YOUR INSTRUCTIONS = The response should consist of every record, reproduced exactly.

EXERCISE DATA =

(** * Census A5a normalisation: a shallow embedding of [etl/normalize_census_a5a.py]

    The development follows the Python module function by function:
    [clean_percentage_like], [is_year_str], [find_header_blocks],
    [parse_block] and [normalize_a5a], together with the column choice of
    [etl/normalize_census_a5b.py] and the merge step of
    [etl/normalize_turnout.py].

    Conventions.
    - Python [str] values are lists of code points.  The model covers the
      code points U+0000..U+00FF, one [ascii] per code point (this is the
      Latin-1 range, not UTF-8 bytes); the character classes below are the
      ones CPython uses on that range.
    - Python [float] is IEEE binary64, modelled with [spec_float] at
      precision 53 and exponent bound 1024.
    - A Python call either returns or raises: [result]. *)

From Stdlib Require Import Ascii String DecimalString.
From Stdlib Require Import ZArith NArith Arith Bool Lia List.
From Stdlib Require Import Sorting.Sorted Sorting.Permutation.
From Stdlib Require Import Floats.SpecFloat.
Import ListNotations.


(* ===================================================================== *)
(** ** Text *)
(* ===================================================================== *)

Definition text := list ascii.

Definition txt (s : string) : text := list_ascii_of_string s.

Definition code (c : ascii) : N := N_of_ascii c.

Definition between (lo hi : N) (c : ascii) : bool :=
  (lo <=? code c)%N && (code c <=? hi)%N.

Definition is_code (n : N) (c : ascii) : bool := (code c =? n)%N.

(** [str.isspace] on one character: TAB..CR, FS..US, SPACE, NEL, NBSP. *)
Definition isspace_char (c : ascii) : bool :=
  between 9 13 c || between 28 32 c || is_code 133 c || is_code 160 c.

(** The white space that [int()] and [float()] skip around a literal: the
    same set without FS..US (U+001C..U+001F). *)
Definition isspace_num (c : ascii) : bool :=
  between 9 13 c || is_code 32 c || is_code 133 c || is_code 160 c.

(** [str.isdecimal] on one character. *)
Definition isdecimal_char (c : ascii) : bool := between 48 57 c.

(** [str.isdigit] on one character: the decimal digits and the superscript
    digits U+00B2, U+00B3, U+00B9. *)
Definition isdigit_char (c : ascii) : bool :=
  isdecimal_char c || is_code 178 c || is_code 179 c || is_code 185 c.

(** [str.lower] on one character: A..Z and U+00C0..U+00DE except U+00D7. *)
Definition lower_char (c : ascii) : ascii :=
  if between 65 90 c || (between 192 222 c && negb (is_code 215 c))
  then ascii_of_N (code c + 32)
  else c.

Definition lower (s : text) : text := map lower_char s.

Fixpoint lstrip_by (sp : ascii -> bool) (s : text) : text :=
  match s with
  | [] => []
  | c :: r => if sp c then lstrip_by sp r else s
  end.

Definition rstrip_by (sp : ascii -> bool) (s : text) : text :=
  rev (lstrip_by sp (rev s)).

Definition strip_by (sp : ascii -> bool) (s : text) : text :=
  rstrip_by sp (lstrip_by sp s).

(** [s.strip()] *)
Definition strip (s : text) : text := strip_by isspace_char s.

Definition nonempty {A} (l : list A) : bool :=
  match l with [] => false | _ :: _ => true end.

(** [s.isdigit()] *)
Definition isdigit (s : text) : bool := nonempty s && forallb isdigit_char s.

Definition text_eqb (a b : text) : bool :=
  if list_eq_dec ascii_dec a b then true else false.

(** [s.startswith(p)] *)
Fixpoint startswith (p s : text) : bool :=
  match p, s with
  | [], _ => true
  | _ :: _, [] => false
  | a :: p', b :: s' => (code a =? code b)%N && startswith p' s'
  end.

(** [s.replace(c, '')] for a one-character [c] *)
Definition remove_char (c : ascii) (s : text) : text :=
  filter (fun x => negb (code x =? code c)%N) s.

(* ===================================================================== *)
(** ** Results and exceptions *)
(* ===================================================================== *)

Inductive exn : Type :=
| ValueError_int (literal : text)      (* int(): invalid literal, base 10 *)
| ValueError_float (literal : text)    (* float(): could not convert    *)
| ValueError_msg (msg : string)        (* raise ValueError(msg)         *)
| OverflowError_float (n : Z)          (* float(n): int too large       *)
| IndexError_iat (r c : nat).          (* df.iat out of bounds          *)

(** [OutOfFuel] is not a Python outcome: it marks a [while] loop of the
    model that used up its iteration budget.  The loops below are run with
    a budget that is shown to suffice. *)
Inductive result (A : Type) : Type :=
| Ok (a : A)
| Raise (e : exn)
| OutOfFuel.

Arguments Ok {A} a.
Arguments Raise {A} e.
Arguments OutOfFuel {A}.

Definition bind {A B} (m : result A) (k : A -> result B) : result B :=
  match m with
  | Ok a => k a
  | Raise e => Raise e
  | OutOfFuel => OutOfFuel
  end.

Notation "x <- m ;; k" := (bind m (fun x => k))
  (at level 61, m at next level, right associativity).

(** [for x in l: s = f(s, x)] *)
Fixpoint for_each {A S} (f : S -> A -> result S) (l : list A) (s : S)
  : result S :=
  match l with
  | [] => Ok s
  | x :: r => s' <- f s x ;; for_each f r s'
  end.

(** [range(lo, hi)] *)
Definition range (lo hi : nat) : list nat := seq lo (hi - lo).

(* ===================================================================== *)
(** ** Numbers: [int(str)], [float(int)], [float(str)] *)
(* ===================================================================== *)

Definition digit_val (c : ascii) : Z := Z.of_N (code c) - 48.

Definition digits_val (ds : text) : Z :=
  fold_left (fun acc c => acc * 10 + digit_val c)%Z ds 0%Z.

(** Digit grouping: an underscore is accepted only between two decimal
    digits.  Returns the literal without its underscores. *)
Fixpoint ungroup (prev : option ascii) (s : text) : option text :=
  match s with
  | [] =>
      match prev with
      | Some p => if is_code 95 p then None else Some []
      | None => Some []
      end
  | c :: r =>
      if is_code 95 c then
        match prev with
        | Some p => if isdecimal_char p then ungroup (Some c) r else None
        | None => None
        end
      else
        match prev with
        | Some p =>
            if is_code 95 p && negb (isdecimal_char c) then None
            else option_map (cons c) (ungroup (Some c) r)
        | None => option_map (cons c) (ungroup (Some c) r)
        end
  end.

Definition split_sign (s : text) : bool * text :=
  match s with
  | c :: r =>
      if is_code 43 c then (false, r)
      else if is_code 45 c then (true, r)
      else (false, s)
  | [] => (false, [])
  end.

Definition signed (neg : bool) (z : Z) : Z := if neg then (- z)%Z else z.

(** [int(s)] for a [str] argument, base 10.  (The limit on the number of
    digits of CPython 3.11 is not modelled; [is_year_str] converts
    four-character strings only.) *)
Definition py_int (s : text) : result Z :=
  let '(neg, body) := split_sign (strip_by isspace_num s) in
  match ungroup None body with
  | Some ds =>
      if nonempty ds && forallb isdecimal_char ds
      then Ok (signed neg (digits_val ds))
      else Raise (ValueError_int s)
  | None => Raise (ValueError_int s)
  end.

Definition prec : Z := 53.
Definition emax : Z := 1024.

Definition float := spec_float.

Definition is_nan (x : float) : bool :=
  match x with S754_nan => true | _ => false end.

(** The binary64 value nearest to [(-1)^neg * m * 10^e] (ties to even),
    infinite on overflow. *)
Definition decimal_to_double (neg : bool) (m : Z) (e : Z) : float :=
  match m with
  | Zpos p =>
      if (0 <=? e)%Z
      then binary_normalize prec emax (signed neg (m * 10 ^ e)) 0 neg
      else
        match (10 ^ (- e))%Z with
        | Zpos q => SFdiv prec emax (S754_finite neg p 0) (S754_finite false q 0)
        | _ => S754_nan
        end
  | _ => S754_zero neg
  end.

(** [float(n)] for an [int] argument *)
Definition py_float_of_int (n : Z) : result float :=
  match binary_normalize prec emax n 0 false with
  | S754_infinity _ => Raise (OverflowError_float n)
  | x => Ok x
  end.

ANSWER SPACE =
(** * Census A5a normalisation: a shallow embedding of [etl/normalize_census_a5a.py]

    The development follows the Python module function by function:
    [clean_percentage_like], [is_year_str], [find_header_blocks],
    [parse_block] and [normalize_a5a], together with the column choice of
    [etl/normalize_census_a5b.py] and the merge step of
    [etl/normalize_turnout.py].

    Conventions.
    - Python [str] values are lists of code points.  The model covers the
      code points U+0000..U+00FF, one [ascii] per code point (this is the
      Latin-1 range, not UTF-8 bytes); the character classes below are the
      ones CPython uses on that range.
    - Python [float] is IEEE binary64, modelled with [spec_float] at
      precision 53 and exponent bound 1024.
    - A Python call either returns or raises: [result]. *)

From Stdlib Require Import Ascii String DecimalString.
From Stdlib Require Import ZArith NArith Arith Bool Lia List.
From Stdlib Require Import Sorting.Sorted Sorting.Permutation.
From Stdlib Require Import Floats.SpecFloat.
Import ListNotations.


(* ===================================================================== *)
(** ** Text *)
(* ===================================================================== *)

Definition text := list ascii.

Definition txt (s : string) : text := list_ascii_of_string s.

Definition code (c : ascii) : N := N_of_ascii c.

Definition between (lo hi : N) (c : ascii) : bool :=
  (lo <=? code c)%N && (code c <=? hi)%N.

Definition is_code (n : N) (c : ascii) : bool := (code c =? n)%N.

(** [str.isspace] on one character: TAB..CR, FS..US, SPACE, NEL, NBSP. *)
Definition isspace_char (c : ascii) : bool :=
  between 9 13 c || between 28 32 c || is_code 133 c || is_code 160 c.

(** The white space that [int()] and [float()] skip around a literal: the
    same set without FS..US (U+001C..U+001F). *)
Definition isspace_num (c : ascii) : bool :=
  between 9 13 c || is_code 32 c || is_code 133 c || is_code 160 c.

(** [str.isdecimal] on one character. *)
Definition isdecimal_char (c : ascii) : bool := between 48 57 c.

(** [str.isdigit] on one character: the decimal digits and the superscript
    digits U+00B2, U+00B3, U+00B9. *)
Definition isdigit_char (c : ascii) : bool :=
  isdecimal_char c || is_code 178 c || is_code 179 c || is_code 185 c.

(** [str.lower] on one character: A..Z and U+00C0..U+00DE except U+00D7. *)
Definition lower_char (c : ascii) : ascii :=
  if between 65 90 c || (between 192 222 c && negb (is_code 215 c))
  then ascii_of_N (code c + 32)
  else c.

Definition lower (s : text) : text := map lower_char s.

Fixpoint lstrip_by (sp : ascii -> bool) (s : text) : text :=
  match s with
  | [] => []
  | c :: r => if sp c then lstrip_by sp r else s
  end.

Definition rstrip_by (sp : ascii -> bool) (s : text) : text :=
  rev (lstrip_by sp (rev s)).

Definition strip_by (sp : ascii -> bool) (s : text) : text :=
  rstrip_by sp (lstrip_by sp s).

(** [s.strip()] *)
Definition strip (s : text) : text := strip_by isspace_char s.

Definition nonempty {A} (l : list A) : bool :=
  match l with [] => false | _ :: _ => true end.

(** [s.isdigit()] *)
Definition isdigit (s : text) : bool := nonempty s && forallb isdigit_char s.

Definition text_eqb (a b : text) : bool :=
  if list_eq_dec ascii_dec a b then true else false.

(** [s.startswith(p)] *)
Fixpoint startswith (p s : text) : bool :=
  match p, s with
  | [], _ => true
  | _ :: _, [] => false
  | a :: p', b :: s' => (code a =? code b)%N && startswith p' s'
  end.

(** [s.replace(c, '')] for a one-character [c] *)
Definition remove_char (c : ascii) (s : text) : text :=
  filter (fun x => negb (code x =? code c)%N) s.

(* ===================================================================== *)
(** ** Results and exceptions *)
(* ===================================================================== *)

Inductive exn : Type :=
| ValueError_int (literal : text)      (* int(): invalid literal, base 10 *)
| ValueError_float (literal : text)    (* float(): could not convert    *)
| ValueError_msg (msg : string)        (* raise ValueError(msg)         *)
| OverflowError_float (n : Z)          (* float(n): int too large       *)
| IndexError_iat (r c : nat).          (* df.iat out of bounds          *)

(** [OutOfFuel] is not a Python outcome: it marks a [while] loop of the
    model that used up its iteration budget.  The loops below are run with
    a budget that is shown to suffice. *)
Inductive result (A : Type) : Type :=
| Ok (a : A)
| Raise (e : exn)
| OutOfFuel.

Arguments Ok {A} a.
Arguments Raise {A} e.
Arguments OutOfFuel {A}.

Definition bind {A B} (m : result A) (k : A -> result B) : result B :=
  match m with
  | Ok a => k a
  | Raise e => Raise e
  | OutOfFuel => OutOfFuel
  end.

Notation "x <- m ;; k" := (bind m (fun x => k))
  (at level 61, m at next level, right associativity).

(** [for x in l: s = f(s, x)] *)
Fixpoint for_each {A S} (f : S -> A -> result S) (l : list A) (s : S)
  : result S :=
  match l with
  | [] => Ok s
  | x :: r => s' <- f s x ;; for_each f r s'
  end.

(** [range(lo, hi)] *)
Definition range (lo hi : nat) : list nat := seq lo (hi - lo).

(* ===================================================================== *)
(** ** Numbers: [int(str)], [float(int)], [float(str)] *)
(* ===================================================================== *)

Definition digit_val (c : ascii) : Z := Z.of_N (code c) - 48.

Definition digits_val (ds : text) : Z :=
  fold_left (fun acc c => acc * 10 + digit_val c)%Z ds 0%Z.

(** Digit grouping: an underscore is accepted only between two decimal
    digits.  Returns the literal without its underscores. *)
Fixpoint ungroup (prev : option ascii) (s : text) : option text :=
  match s with
  | [] =>
      match prev with
      | Some p => if is_code 95 p then None else Some []
      | None => Some []
      end
  | c :: r =>
      if is_code 95 c then
        match prev with
        | Some p => if isdecimal_char p then ungroup (Some c) r else None
        | None => None
        end
      else
        match prev with
        | Some p =>
            if is_code 95 p && negb (isdecimal_char c) then None
            else option_map (cons c) (ungroup (Some c) r)
        | None => option_map (cons c) (ungroup (Some c) r)
        end
  end.

Definition split_sign (s : text) : bool * text :=
  match s with
  | c :: r =>
      if is_code 43 c then (false, r)
      else if is_code 45 c then (true, r)
      else (false, s)
  | [] => (false, [])
  end.

Definition signed (neg : bool) (z : Z) : Z := if neg then (- z)%Z else z.

(** [int(s)] for a [str] argument, base 10.  (The limit on the number of
    digits of CPython 3.11 is not modelled; [is_year_str] converts
    four-character strings only.) *)
Definition py_int (s : text) : result Z :=
  let '(neg, body) := split_sign (strip_by isspace_num s) in
  match ungroup None body with
  | Some ds =>
      if nonempty ds && forallb isdecimal_char ds
      then Ok (signed neg (digits_val ds))
      else Raise (ValueError_int s)
  | None => Raise (ValueError_int s)
  end.

Definition prec : Z := 53.
Definition emax : Z := 1024.

Definition float := spec_float.

Definition is_nan (x : float) : bool :=
  match x with S754_nan => true | _ => false end.

(** The binary64 value nearest to [(-1)^neg * m * 10^e] (ties to even),
    infinite on overflow. *)
Definition decimal_to_double (neg : bool) (m : Z) (e : Z) : float :=
  match m with
  | Zpos p =>
      if (0 <=? e)%Z
      then binary_normalize prec emax (signed neg (m * 10 ^ e)) 0 neg
      else
        match (10 ^ (- e))%Z with
        | Zpos q => SFdiv prec emax (S754_finite neg p 0) (S754_finite false q 0)
        | _ => S754_nan
        end
  | _ => S754_zero neg
  end.

(** [float(n)] for an [int] argument *)
Definition py_float_of_int (n : Z) : result float :=
  match binary_normalize prec emax n 0 false with
  | S754_infinity _ => Raise (OverflowError_float n)
  | x => Ok x
  end.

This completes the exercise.